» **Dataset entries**
(** * The mipmap reader of websdr (websdr/mipmap_reader.H)

    A shallow embedding of [mipmapChunkFinder], [mipmapReaderView] and
    [mipmapReader], and the properties of the chunk indexer, the view
    resolver and the two extraction paths.

    Conventions of the embedding.
    - A C++ [int] is a [Z] kept in [[-2^31, 2^31)]: every arithmetic
      operation of the source is followed by [Int32.wrap]. Signed overflow
      is undefined in C++; the theorems carry the bounds under which no
      operation overflows, so that [wrap] is the identity where they apply.
    - [/] and [%] on [int] truncate towards zero: [Z.quot] and [Z.rem]. In
      the indexer a division by a branch factor 0 (undefined in the source)
      takes the value [Z.quot] and [Z.rem] give; in the reader a division by
      zero is the outcome [Undefined].
    - A fixed-size array [int a[LEVELS]] is a [list Z] of length [LEVELS];
      the template parameter [LEVELS] is a section variable. An array index
      is a [nat].
    - A member function that changes the object returns the changed object.
      A call that can assert or throw returns an [outcome]; a loop whose end
      depends on the data takes fuel.
    - The [double] of [requestView] is modelled exactly (module [Double]);
      the [double] arithmetic of the extraction is a parameter. *)

From Stdlib Require Import ZArith Lia List Bool String QArith.
From stdpp Require Import base numbers list gmap.

Local Open Scope Z_scope.

(** ** 32-bit integers *)

Module Int32.

Definition min_int : Z := - 2 ^ 31.
Definition max_int : Z := 2 ^ 31 - 1.

(** Reduction of an integer to the two's-complement range of [int]. *)
Definition wrap (z : Z) : Z := (z + 2 ^ 31) mod 2 ^ 32 - 2 ^ 31.

Definition add (a b : Z) : Z := wrap (a + b).
Definition sub (a b : Z) : Z := wrap (a - b).
Definition mul (a b : Z) : Z := wrap (a * b).
Definition neg (a : Z) : Z := wrap (- a).
Definition div (a b : Z) : Z := wrap (Z.quot a b).
Definition rem (a b : Z) : Z := wrap (Z.rem a b).

End Int32.

(** ** Loops *)

(** [for (int i = lo; i < hi; i++) body] over a state [s]: [for_loop n lo]
    runs the [n] iterations [lo], [lo+1], ... *)
Fixpoint for_loop {St : Type} (n i : nat) (body : nat -> St -> St) (s : St) : St :=
  match n with
  | O => s
  | S n' => for_loop n' (S i) body (body i s)
  end.

Definition for_range {St : Type} (lo hi : nat) (body : nat -> St -> St) (s : St) : St :=
  for_loop (hi - lo) lo body s.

» **What you will do**
Set down each line of the data precisely as it appears above.

» **Exercise answer**
(** * The mipmap reader of websdr (websdr/mipmap_reader.H)

    A shallow embedding of [mipmapChunkFinder], [mipmapReaderView] and
    [mipmapReader], and the properties of the chunk indexer, the view
    resolver and the two extraction paths.

    Conventions of the embedding.
    - A C++ [int] is a [Z] kept in [[-2^31, 2^31)]: every arithmetic
      operation of the source is followed by [Int32.wrap]. Signed overflow
      is undefined in C++; the theorems carry the bounds under which no
      operation overflows, so that [wrap] is the identity where they apply.
    - [/] and [%] on [int] truncate towards zero: [Z.quot] and [Z.rem]. In
      the indexer a division by a branch factor 0 (undefined in the source)
      takes the value [Z.quot] and [Z.rem] give; in the reader a division by
      zero is the outcome [Undefined].
    - A fixed-size array [int a[LEVELS]] is a [list Z] of length [LEVELS];
      the template parameter [LEVELS] is a section variable. An array index
      is a [nat].
    - A member function that changes the object returns the changed object.
      A call that can assert or throw returns an [outcome]; a loop whose end
      depends on the data takes fuel.
    - The [double] of [requestView] is modelled exactly (module [Double]);
      the [double] arithmetic of the extraction is a parameter. *)

From Stdlib Require Import ZArith Lia List Bool String QArith.
From stdpp Require Import base numbers list gmap.

Local Open Scope Z_scope.

(** ** 32-bit integers *)

Module Int32.

Definition min_int : Z := - 2 ^ 31.
Definition max_int : Z := 2 ^ 31 - 1.

(** Reduction of an integer to the two's-complement range of [int]. *)
Definition wrap (z : Z) : Z := (z + 2 ^ 31) mod 2 ^ 32 - 2 ^ 31.

Definition add (a b : Z) : Z := wrap (a + b).
Definition sub (a b : Z) : Z := wrap (a - b).
Definition mul (a b : Z) : Z := wrap (a * b).
Definition neg (a : Z) : Z := wrap (- a).
Definition div (a b : Z) : Z := wrap (Z.quot a b).
Definition rem (a b : Z) : Z := wrap (Z.rem a b).

End Int32.

(** ** Loops *)

(** [for (int i = lo; i < hi; i++) body] over a state [s]: [for_loop n lo]
    runs the [n] iterations [lo], [lo+1], ... *)
Fixpoint for_loop {St : Type} (n i : nat) (body : nat -> St -> St) (s : St) : St :=
  match n with
  | O => s
  | S n' => for_loop n' (S i) body (body i s)
  end.

Definition for_range {St : Type} (lo hi : nat) (body : nat -> St -> St) (s : St) : St :=
  for_loop (hi - lo) lo body s.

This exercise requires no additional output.